Parsing a Maven pom.xml file with a shell script
My entry in this year's "stupid SED tricks" is a command-line run tool
for Maven-based Java projects. Maven's a great choice for managing complex
dependencies, especially because of the central repository that allows you
to just declare, for example, that your project uses Apache Commons HTTPClient
and let Maven resolve and download it for you. One thing that bothers me
when I use Maven from the command line, though, is that it's a hassle to
build up the correct CLASSPATH environment variable that lets you run the
finished product. Ant made that pretty easy, but Maven wants to control
everything via its <dependencies>
section.
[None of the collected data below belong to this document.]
(** * A shallow embedding of [classes/Object.py] (NMSDK scene-node builder)

    Python objects live in a heap [nat -> Obj]; an object is a record of the
    instance attributes the source assigns.  Methods that mutate objects or
    raise exceptions run in [PyM], a state monad over the heap whose result is
    either a value or a Python exception.  A raised exception keeps the heap
    mutations done before it, as in Python.  Recursion over parent or child
    links carries a fuel argument: running out of it is Python's
    [RecursionError]. *)

From Stdlib Require Import String List Bool Arith Lia ZArith QArith.
Import ListNotations.
Close Scope Q_scope.
Open Scope string_scope.
Open Scope list_scope.
Set Warnings "-register-all".


(** ** Values and exceptions *)

(** Python values passed through the exporter.  [VExt] stands for an object
    of one of the opaque data classes ([TkTransformData], [TkMaterialData]). *)
Inductive Value : Type :=
| VNone
| VBool (b : bool)
| VInt (z : Z)
| VFloat (q : Q)
| VStr (s : string)
| VExt (descr : string).

Definition is_none (v : Value) : bool :=
  match v with VNone => true | _ => false end.

(** [v == s] for a string literal [s]. *)
Definition py_eq_str (v : Value) (s : string) : bool :=
  match v with VStr t => String.eqb t s | _ => false end.

Inductive exn : Type :=
| KeyError (key : string)
| AttributeError (attr : string)
| TypeError (msg : string)
| RecursionError.

Inductive result (A : Type) : Type :=
| Ok (a : A)
| Err (e : exn).
Arguments Ok {A} a.
Arguments Err {A} e.

Definition rbind {A B} (r : result A) (k : A -> result B) : result B :=
  match r with Ok a => k a | Err e => Err e end.

(** ** Data classes of the repository that are not part of [src/]

    Modelled from the spec: [TkSceneNodeAttributeData(Name, Value)] is a
    (name, value) pair and [TkSceneNodeData(Name, Type, Transform,
    Attributes, Children)] the output record with those five fields (spec,
    section 6).  The list class [List] is a Python list.  Children of a record
    are whatever [get_data()] returned for each child, so they are optional
    records. *)
Record TkSceneNodeAttributeData : Type := mkAttr {
  attr_Name : string;
  attr_Value : Value
}.

Inductive TkSceneNodeData : Type :=
| mkSND (sn_Name : string) (sn_Type : string) (sn_Transform : Value)
        (sn_Attributes : option (list TkSceneNodeAttributeData))
        (sn_Children : option (list (option TkSceneNodeData))).

Definition sn_Children (d : TkSceneNodeData) :=
  match d with mkSND _ _ _ _ c => c end.
Definition sn_Name (d : TkSceneNodeData) :=
  match d with mkSND n _ _ _ _ => n end.

(** ** Objects *)

(** The classes of [Object.py]; every variant derives directly from [Object]. *)
Inductive Cls : Type :=
| CObject | CLocator | CJoint | CEmitter | CMesh | CCollision | CModel | CReference.

Definition Cls_eqb (a b : Cls) : bool :=
  match a, b with
  | CObject, CObject | CLocator, CLocator | CJoint, CJoint | CEmitter, CEmitter
  | CMesh, CMesh | CCollision, CCollision | CModel, CModel
  | CReference, CReference => true
  | _, _ => false
  end.

(** [issubclass(a, b)] *)
Definition issubclass (a b : Cls) : bool := Cls_eqb a b || Cls_eqb b CObject.

(** Attributes only some variants assign ([VNone] when never assigned, which
    is what [self.__dict__.get(name, None)] reads for them). *)
Record Extra : Type := mkExtra {
  hasAttachment : Value;
  Vertices : Value;
  Indexes : Value;
  Material : Value;
  UVs : Value;
  Normals : Value;
  Tangents : Value;
  CType : Value;
  Width : Value;
  Height : Value;
  Depth : Value;
  Radius : Value;
  Scenegraph : Value
}.

(** An instance: [Attributes], [NodeData] and [Child_Nodes] hold [None] as
    [None]; [ListOfMeshes] is [None] when the attribute does not exist (only
    [Model.__init__] creates it). *)
Record Obj : Type := mkObj {
  cls : Cls;
  Name : string;
  Type_ : string;
  Transform : Value;
  Attributes : option (list TkSceneNodeAttributeData);
  Children : list nat;
  Parent : option nat;
  IsMesh : bool;
  NodeData : option TkSceneNodeData;
  ID : option nat;
  provided_streams : list string;
  Child_Nodes : option (list (option TkSceneNodeData));
  ListOfMeshes : option (list nat);
  extra : Extra
}.

Definition set_Name (o : Obj) v : Obj :=
  match o with
  | mkObj x_cls x_Name x_Type_ x_Transform x_Attributes x_Children x_Parent x_IsMesh x_NodeData x_ID x_provided_streams x_Child_Nodes x_ListOfMeshes x_extra =>
    mkObj x_cls v x_Type_ x_Transform x_Attributes x_Children x_Parent x_IsMesh x_NodeData x_ID x_provided_streams x_Child_Nodes x_ListOfMeshes x_extra
  end.
Definition set_Type_ (o : Obj) v : Obj :=
  match o with
  | mkObj x_cls x_Name x_Type_ x_Transform x_Attributes x_Children x_Parent x_IsMesh x_NodeData x_ID x_provided_streams x_Child_Nodes x_ListOfMeshes x_extra =>
    mkObj x_cls x_Name v x_Transform x_Attributes x_Children x_Parent x_IsMesh x_NodeData x_ID x_provided_streams x_Child_Nodes x_ListOfMeshes x_extra
  end.
Definition set_Attributes (o : Obj) v : Obj :=
  match o with
  | mkObj x_cls x_Name x_Type_ x_Transform x_Attributes x_Children x_Parent x_IsMesh x_NodeData x_ID x_provided_streams x_Child_Nodes x_ListOfMeshes x_extra =>
    mkObj x_cls x_Name x_Type_ x_Transform v x_Children x_Parent x_IsMesh x_NodeData x_ID x_provided_streams x_Child_Nodes x_ListOfMeshes x_extra
  end.
Definition set_Children (o : Obj) v : Obj :=
  match o with
  | mkObj x_cls x_Name x_Type_ x_Transform x_Attributes x_Children x_Parent x_IsMesh x_NodeData x_ID x_provided_streams x_Child_Nodes x_ListOfMeshes x_extra =>
    mkObj x_cls x_Name x_Type_ x_Transform x_Attributes v x_Parent x_IsMesh x_NodeData x_ID x_provided_streams x_Child_Nodes x_ListOfMeshes x_extra
  end.
Definition set_Parent (o : Obj) v : Obj :=
  match o with
  | mkObj x_cls x_Name x_Type_ x_Transform x_Attributes x_Children x_Parent x_IsMesh x_NodeData x_ID x_provided_streams x_Child_Nodes x_ListOfMeshes x_extra =>
    mkObj x_cls x_Name x_Type_ x_Transform x_Attributes x_Children v x_IsMesh x_NodeData x_ID x_provided_streams x_Child_Nodes x_ListOfMeshes x_extra
  end.
Definition set_IsMesh (o : Obj) v : Obj :=
  match o with
  | mkObj x_cls x_Name x_Type_ x_Transform x_Attributes x_Children x_Parent x_IsMesh x_NodeData x_ID x_provided_streams x_Child_Nodes x_ListOfMeshes x_extra =>
    mkObj x_cls x_Name x_Type_ x_Transform x_Attributes x_Children x_Parent v x_NodeData x_ID x_provided_streams x_Child_Nodes x_ListOfMeshes x_extra
  end.
Definition set_NodeData (o : Obj) v : Obj :=
  match o with
  | mkObj x_cls x_Name x_Type_ x_Transform x_Attributes x_Children x_Parent x_IsMesh x_NodeData x_ID x_provided_streams x_Child_Nodes x_ListOfMeshes x_extra =>
    mkObj x_cls x_Name x_Type_ x_Transform x_Attributes x_Children x_Parent x_IsMesh v x_ID x_provided_streams x_Child_Nodes x_ListOfMeshes x_extra
  end.
Definition set_provided_streams (o : Obj) v : Obj :=
  match o with
  | mkObj x_cls x_Name x_Type_ x_Transform x_Attributes x_Children x_Parent x_IsMesh x_NodeData x_ID x_provided_streams x_Child_Nodes x_ListOfMeshes x_extra =>
    mkObj x_cls x_Name x_Type_ x_Transform x_Attributes x_Children x_Parent x_IsMesh x_NodeData x_ID v x_Child_Nodes x_ListOfMeshes x_extra
  end.
Definition set_Child_Nodes (o : Obj) v : Obj :=
  match o with
  | mkObj x_cls x_Name x_Type_ x_Transform x_Attributes x_Children x_Parent x_IsMesh x_NodeData x_ID x_provided_streams x_Child_Nodes x_ListOfMeshes x_extra =>
    mkObj x_cls x_Name x_Type_ x_Transform x_Attributes x_Children x_Parent x_IsMesh x_NodeData x_ID x_provided_streams v x_ListOfMeshes x_extra
  end.
Definition set_ListOfMeshes (o : Obj) v : Obj :=
  match o with
  | mkObj x_cls x_Name x_Type_ x_Transform x_Attributes x_Children x_Parent x_IsMesh x_NodeData x_ID x_provided_streams x_Child_Nodes x_ListOfMeshes x_extra =>
    mkObj x_cls x_Name x_Type_ x_Transform x_Attributes x_Children x_Parent x_IsMesh x_NodeData x_ID x_provided_streams x_Child_Nodes v x_extra
  end.
Definition set_extra (o : Obj) v : Obj :=
  match o with
  | mkObj x_cls x_Name x_Type_ x_Transform x_Attributes x_Children x_Parent x_IsMesh x_NodeData x_ID x_provided_streams x_Child_Nodes x_ListOfMeshes x_extra =>
    mkObj x_cls x_Name x_Type_ x_Transform x_Attributes x_Children x_Parent x_IsMesh x_NodeData x_ID x_provided_streams x_Child_Nodes x_ListOfMeshes v
  end.
(** * EduScan attendance core: scan orchestration, ledger and visibility

    A shallow embedding of the state and logic of the React application
    (App.tsx, LiveScanner, Reports, AdminPanel, geminiService) together with
    the properties of the attendance ledger, the verdict interpreter, the
    scanner state machine and the role filter.

    React state is threaded explicitly: a handler [h] that calls
    [setX (prev => f prev)] becomes a function from the old value of [X] to
    the new one.  A handler is created by a render and reads the state
    values of that render; where a handler can run after the state has
    moved on (the ledger handler, the scanner), what it closes over is an
    argument of its own, and the render last committed to the screen is
    part of the state.  JavaScript values that may be
    [undefined]/[null]/[NaN] are [option]s. *)

From Stdlib Require Import ZArith QArith.QArith_base Lia Strings.Ascii Strings.String.
From Stdlib Require Import DecimalString.
From stdpp Require Import base list strings gmap.

Local Open Scope Z_scope.
Local Open Scope string_scope.
Local Open Scope list_scope.

(** ** JavaScript primitives used by the sources *)

Module JS.

(** Truthiness of a [string | null | undefined]: only a non-empty string
    is truthy. *)
Definition truthy (o : option string) : bool :=
  match o with
  | Some s => negb (String.eqb s "")
  | None => false
  end.

(** [a === b] for a string [a] and a [string | undefined] [b]. *)
Definition strict_eq (a : string) (b : option string) : bool :=
  match b with
  | Some s => String.eqb a s
  | None => false
  end.

(** [a === b] on numbers, where [None] stands for [NaN]. *)
Definition num_eq (a b : option Z) : bool :=
  match a, b with
  | Some x, Some y => Z.eqb x y
  | _, _ => false
  end.
(** The same operator asking for the test mail, on an empty disk. *)
Definition typed_outlook_test : World :=
  fresh_world [ lit "2"; lit "me@example.com"; lit "hunter2"; []; lit " Y " ].

(** * Properties *)

(** ** The model on small inputs *)

Example lit_ascii : lit "a b" = [97; 32; 98].
Proof. reflexivity. Qed.

Example lit_emoji : lit "🚨 T" = [128680; 32; 84].
Proof. reflexivity. Qed.

Example py_int_587 : py_int (lit " 5_87 ") = Some 587%Z.
Proof. reflexivity. Qed.

Example py_int_abc : py_int (lit "abc") = None.
Proof. reflexivity. Qed.

Example py_str_int : py_str (VInt (-587)) = lit "-587".
Proof. vm_compute. reflexivity. Qed.

Example loads_dumps_default : loads (dumps 4 default_config) = inr (PDict default_config).
Proof. vm_compute. reflexivity. Qed.

Example dumps_small :
  dumps 2 [(lit "a", VInt 1); (lit "b", VStr (lit "x"))]
  = lit "{" ++ nl ++ lit "  " ++ [34; 97; 34] ++ lit ": 1," ++ nl
    ++ lit "  " ++ [34; 98; 34] ++ lit ": " ++ [34; 120; 34] ++ nl ++ lit "}".
Proof. vm_compute. reflexivity. Qed.

Opaque lit.

Ltac by_computation :=
  cbv zeta; repeat match goal with |- _ ∧ _ => split end;
  vm_compute; reflexivity.

Lemma bind_eq {A B} (m : M A) (f : A -> M B) (w : World) :
  (m ≫= f) w =
  match m w with
  | (Ret a, w') => f a w'
  | (Raise e, w') => (Raise e, w')
  end.
Proof. reflexivity. Qed.

Ltac run_m :=
  unfold config_get, config_item, print, raise_if in *;
  unfold write_stdout, put_wire, path_exists, read_file, datetime_now,
    try_except, with_block, raise in *;
  unfold mbind, M_bind, mret, M_ret in *;
  simpl in *.

Lemma fold_text_entry (items : list (value * value)) (acc : list N) :
  fold_left text_entry items acc = acc ++ concat (map text_line items).
Proof.
  revert acc. induction items as [|kv items IH]; intros acc; simpl.
  - by rewrite app_nil_r.
  - rewrite IH. unfold text_entry, text_line. rewrite <- !app_assoc. done.
Qed.

Lemma fold_html_entry (items : list (value * value)) (acc : list N) :
  fold_left html_entry items acc = acc ++ concat (map html_paragraph items).
Proof.
  revert acc. induction items as [|kv items IH]; intros acc; simpl.
  - by rewrite app_nil_r.
  - rewrite IH. unfold html_entry, html_paragraph. rewrite <- !app_assoc. done.
Qed.

Lemma build_message_frame env self to subject body att html w r w' :
  build_message env self to subject body att html w = (r, w') ->
  fs w' = fs w ∧ stdout w' = stdout w ∧ stdin w' = stdin w ∧ wire w' = wire w.
Proof.
  unfold build_message. run_m. intros H.
  repeat case_match; simplify_eq; simpl; auto.
Qed.

Lemma add_wire_nil w : add_wire [] w = w.
Proof. destruct w. unfold add_wire. simpl. by rewrite app_nil_r. Qed.
(** * toolkit-rag: document classification, inclusion filtering and indexing

    A shallow embedding of the indexing pipeline of the RAG client:
    - [src/rag_client/processor.py]           (class [DocumentProcessor])
    - [src/rag_client/document_processor.py]  (class [SuperClaudeDocumentProcessor])
    - [src/rag_client/client.py]              (class [RAGClient])
    - [src/rag_client/rag_client.py]          (class [SuperClaudeRAGClient])

    Python [str] values are modelled as [string] (ASCII text), Python [int]
    as [nat] or [Z], [Optional] as [option], [dict] as [gmap], [set] used
    for membership as [gset], sets that are only iterated by [any(...)] as
    lists.  The file system and the network are an explicit [World] of
    oracles; an exception that the code catches is an outcome of the oracle,
    an exception that escapes is a [Raised] result.  What happens while a
    coroutine is suspended in [await asyncio.gather] is a step relation of
    the event loop. *)

From Stdlib Require Import String Ascii ZArith Lia Bool.
From stdpp Require Import base gmap strings list.

Local Open Scope string_scope.
Local Open Scope list_scope.
Local Open Scope nat_scope.

(** ** Python string primitives *)

Module PyStr.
This is fine
when you're building a webapp, since a webapp builds its classpath dynamically
from it's /classes and /lib directories, but if you want to run from the
command line, you're stuck with Maven's horrible exec
target (which doesn't
seem to let you define multiple configurations) or the
assembly:assembly
goal that conglomerates all of your class files
into a single monster .jar file.
If you look at the <dependencies>
section, though, you
can see that it sort of looks like a classpath — recognizing that
the <groupId>
and <artifactId>
identify
a directory under your Maven repository and <artifactId>
and
<version>
identify a file within that directory, you can
see an automatic way to translate that section into a classpath. This is,
of course, what Maven does in Java — but can you do it using command
line tools? As it turns out, you can, if you don't mind trying to maintain
a three-deep multi-command pipe configuration.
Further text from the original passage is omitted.